6. Do You Find It Easy to Meet and Interact With New People?
Some roles require constant interactions with new people — clients, colleagues, and superiors. If you are after such a role, the employer wants to understand how comfortable you are with networking.
Highlight your best interpersonal skills — active listening, expectation management, emotional intelligence — in your reply.
“Yes, I’m an extravert and I thrive from making new connections. Usually, I spend a bit of time researching the person to find some grounds for establishing a rapport. Then go for proactive outreach — chat them up online, schedule a quick virtual meetup or an in-person coffee date.”

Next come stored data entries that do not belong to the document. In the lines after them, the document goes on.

(** The record that create returns is the one the full listing shows
    from then on. *)
Theorem created_record_is_listed (L : Library) (now : string)
  (new_id : oid) (body : AnnouncementCreate) (username : string)
  (st st' : State) (r : gmap string Value) :
  create_announcement L now new_id body username st = (Return r, st') →
  ∃ rs, list_announcements L st' = (Return rs, st') ∧ r ∈ rs.
Proof.
  intros Hc.
  destruct (teachers_collection st !! username) as [t|] eqn:Ht.
  2: { revert Hc. unfold create_announcement, bind.
       by rewrite validate_teacher_unknown. }
  rewrite (create_known L now new_id body username t) in Hc by done.
  destruct (fst (_validate_dates _ _ _ st)) as [[]|c d|e]; try done.
  injection Hc as <- <-.
  eexists. split; [reflexivity|].
  apply (list_elem_of_fmap_2'
           (_serialize_announcement L) _
           (mkDocument new_id (new_doc body username now))); [|done].
  rewrite sort_desc_Permutation. simpl. apply elem_of_app. right. by left.
Qed.

Lemma delete_first_sublist o c : snd (delete_first o c) `sublist_of` c.
Proof.
  induction c as [|x c IH]; simpl; [done|].
  destruct (decide (_id x = o)) as [Hx|Hx].
  - by apply sublist_cons.
  - destruct (delete_first o c) as [k r]. simpl in *. by apply sublist_skip.
Qed.

(** Distinct keys stay distinct: if no two stored records share a key,
    the same holds after update and after delete, whatever their
    outcome, and after create provided the assigned key is not in the
    collection. *)
Theorem keys_stay_distinct (L : Library) (now : string) (new_id : oid)
  (announcement_id : string) (body : AnnouncementCreate)
  (username : string) (st : State) :
  NoDup (map _id (announcements_collection st)) →
  (absent new_id (announcements_collection st) →
   NoDup (map _id (announcements_collection
                     (snd (create_announcement L now new_id body
                             username st)))))
  ∧ NoDup (map _id (announcements_collection
                      (snd (update_announcement L announcement_id body
                              username st))))
  ∧ NoDup (map _id (announcements_collection
                      (snd (delete_announcement L announcement_id
                              username st)))).
Proof.
  intros Hnd.
  destruct (teachers_collection st !! username) as [t|] eqn:Ht.
  2: { unfold create_announcement, update_announcement,
         delete_announcement, bind.
       by rewrite validate_teacher_unknown. }
  rewrite (create_known L now new_id body username t) by done.
  rewrite (update_known L announcement_id body username t) by done.
  rewrite (delete_known L announcement_id username t) by done.
  split; [|split].
  - intros Habs.
    destruct (fst (_validate_dates _ _ _ st)) as [[]|c d|e]; try done.
    simpl. rewrite map_app. apply NoDup_app. split; [done|].
    split; [|apply NoDup_singleton].
    intros o Ho [->|[]%elem_of_nil]%elem_of_cons. simpl in Ho.
    apply (list_elem_of_fmap_1 _id) in Ho as (x & Hx & Hin).
    by apply (Habs x).
  - repeat case_match; simpl; try done. by rewrite update_first_ids.
  - repeat case_match; simpl; try done.
    apply (sublist_NoDup _ (map _id (announcements_collection st)));
      [exact Hnd|].
    apply (fmap_sublist _id), delete_first_sublist.
Qed.

Lemma delete_first_absent_after o c :
  NoDup (map _id c) → absent o (snd (delete_first o c)).
Proof.
  induction c as [|x c IH]; simpl.
  - intros _ d Hd. by apply elem_of_nil in Hd.
  - intros [Hx Hnd]%NoDup_cons.
    destruct (decide (_id x = o)) as [<-|Hne]; simpl.
    + intros d Hd Heq. apply Hx. rewrite <- Heq.
      by apply (list_elem_of_fmap_2 _id).
    + specialize (IH Hnd). destruct (delete_first o c) as [n r].
      simpl in *. intros d [->|Hd]%elem_of_cons; [done | by apply IH].
Qed.

(** With distinct keys, a deleted record is gone: repeating a successful
    delete on the state it left answers 404. *)
Theorem delete_twice_is_404 (L : Library) (announcement_id : string)
  (username : string) (st st' : State) (r : gmap string Value) :
  NoDup (map _id (announcements_collection st)) →
  delete_announcement L announcement_id username st = (Return r, st') →
  delete_announcement L announcement_id username st'
  = (HTTPException 404 "Announcement not found", st').
Proof.
  intros Hnd Hdel.
  destruct (teachers_collection st !! username) as [t|] eqn:Ht.
  2: { revert Hdel. unfold delete_announcement, bind.
       by rewrite validate_teacher_unknown. }
  rewrite (delete_known L announcement_id username t) in Hdel by done.
  destruct (ObjectId L announcement_id) as [o|] eqn:Hid; [|done].
  destruct (find_by_id o (announcements_collection st)); [|done].
  injection Hdel as <- <-.
  rewrite (delete_known L announcement_id username t) by done.
  rewrite Hid. simpl.
  by rewrite (proj2 (find_by_id_None o _) (delete_first_absent_after o _ Hnd)).
Qed.

(** ** Evaluations of the further properties on the sample store *)

Lemma validate_dates_reports_expiration_first_witness :
  fromisoformat lib (expiration_date body_bad_dates) = None
  ∧ _validate_dates lib (start_date body_bad_dates)
      (expiration_date body_bad_dates) st0
    = (HTTPException 400 "Invalid expiration date format", st0)
  ∧ _validate_dates lib (Some "soon") equal_ts st0
    = (HTTPException 400 "Invalid start date format", st0).
Proof.
  split; [reflexivity|]. split.
  - apply (validate_dates_reports_expiration_first lib
             (start_date body_bad_dates) (expiration_date body_bad_dates)
             st0). reflexivity.
  - apply (proj1 (proj2 (validate_dates_reports_expiration_first lib
                           (Some "soon") equal_ts st0)) "soon");
      [vm_compute; eauto | reflexivity | discriminate | reflexivity].
Defined.

Lemma create_succeeds_iff_witness :
  create_announcement lib now0 id9 body_ok "t1" st0
  = (Return (<["id" := VStr free_key]> (new_doc body_ok "t1" now0)),
     snd (create_announcement lib now0 id9 body_ok "t1" st0))
  ∧ length (announcements_collection
              (snd (create_announcement lib now0 id9 body_ok "t1" st0)))
    = 4%nat.
Proof.
  assert (create_announcement lib now0 id9 body_ok "t1" st0
          = (Return (<["id" := VStr free_key]> (new_doc body_ok "t1" now0)),
             snd (create_announcement lib now0 id9 body_ok "t1" st0)))
    as H by reflexivity.
  split; [exact H|].
  exact (proj2 (create_succeeds_iff lib now0 id9 body_ok "t1" st0) _ _ H).
Defined.

Lemma update_succeeds_iff_witness :
  update_announcement lib fair_key body_ok "t1" st0
  = (Return (ack "Announcement updated successfully"),
     snd (update_announcement lib fair_key body_ok "t1" st0))
  ∧ map _id (announcements_collection
               (snd (update_announcement lib fair_key body_ok "t1" st0)))
    = [id1; id2; id3].
Proof.
  assert (update_announcement lib fair_key body_ok "t1" st0
          = (Return (ack "Announcement updated successfully"),
             snd (update_announcement lib fair_key body_ok "t1" st0)))
    as H by reflexivity.
  split; [exact H|].
  exact (proj2 (update_succeeds_iff lib fair_key body_ok "t1" st0) _ _ H).
Defined.

Lemma delete_removes_one_record_witness :
  delete_announcement lib fair_key "t1" st0
  = (Return (ack "Announcement deleted successfully"),
     set_announcements [exam; old] st0)
  ∧ teachers_collection (set_announcements [exam; old] st0)
    = teachers_collection st0.
Proof.
  assert (delete_announcement lib fair_key "t1" st0
          = (Return (ack "Announcement deleted successfully"),
             set_announcements [exam; old] st0)) as H by reflexivity.
  split; [exact H|].
  exact (proj1 (proj2 (proj2 (delete_removes_one_record lib fair_key "t1"
                                st0) _ _ H))).
Defined.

7. In Your Opinion, What Kind of a First Impression Do You Usually Make?
This is another somewhat tricky personality interview question. The other person wants to check if you have a healthy view of yourself and are capable of projecting the right image. Select one of your strong suites (e.g. confidence or expertise”). Then build your answer around it.
“I aim to make an impression of a knowledgeable, but approachable technology leader. Someone you can easily talk to about best approaches to neural networks training (if you are a domain pro) and a non-condescending person you feel comfortable asking some AI 101 questions.”
8. How Do You Prefer to Communicate With Others on Your Team?
Communication in the workplace is always one of the most important aspects of work. If you prefer to communicate using only non-vocal lines of communication such as email or text you may appear to be shut in or anxious. If you only enjoy face-to-face meetings in a real-life setting you are likely one who may appear to be rigid or old-fashioned. While it may seem best to be in between what works best really depends on the company you are working for.
“I’m a strong proponent of written communication since it allows me to better think over and structure my thoughts in a way others can understand. Likewise, such docs are easier to circulate, so that everyone has a point of reference. However, I’m always in favor of having extra face-to-face time for brainstorming and planning.”
Even More Sample Personality Questions for an Interview You Can Practice
- What types of activities, sports, or hobbies do you enjoy outside of work?
- If you could change one thing about yourself what would it be?
- How do you usually build rapport with other people on your team?
- What characteristics define your leadership style as a manager?
- How do you typically handle constructive criticisms or negative feedback?
- What makes you feel passionate about [your industry]?
Final Thoughts: How to Answer Personality Interview Questions?
To give the best answer to any personality-related interview question thrown at you, use this quick framework:
- Always be genuine with your answers. Recruiters are good psychologists and will easily figure out when you are overly embellishing your personality or deliberately trying to hide some of your weaker suits.
- Show your passion for the profession. Use your enthusiasm for the role and deep interest in the industry to strengthen some of your personal qualities. For example, say that you chose “financial analysis because you’re naturally organized and meticulous.”
- Appear confident. Few employers want to deal with your low self-esteem issues. So don’t let your inner saboteur take the lead during the job interview.
Ultimately, you shouldn’t get too caught up in rehearsing your personality-based interview questions. Think about your stronger suits, acknowledge your weaknesses — and get prepared to show the employer what an awesome human being you are!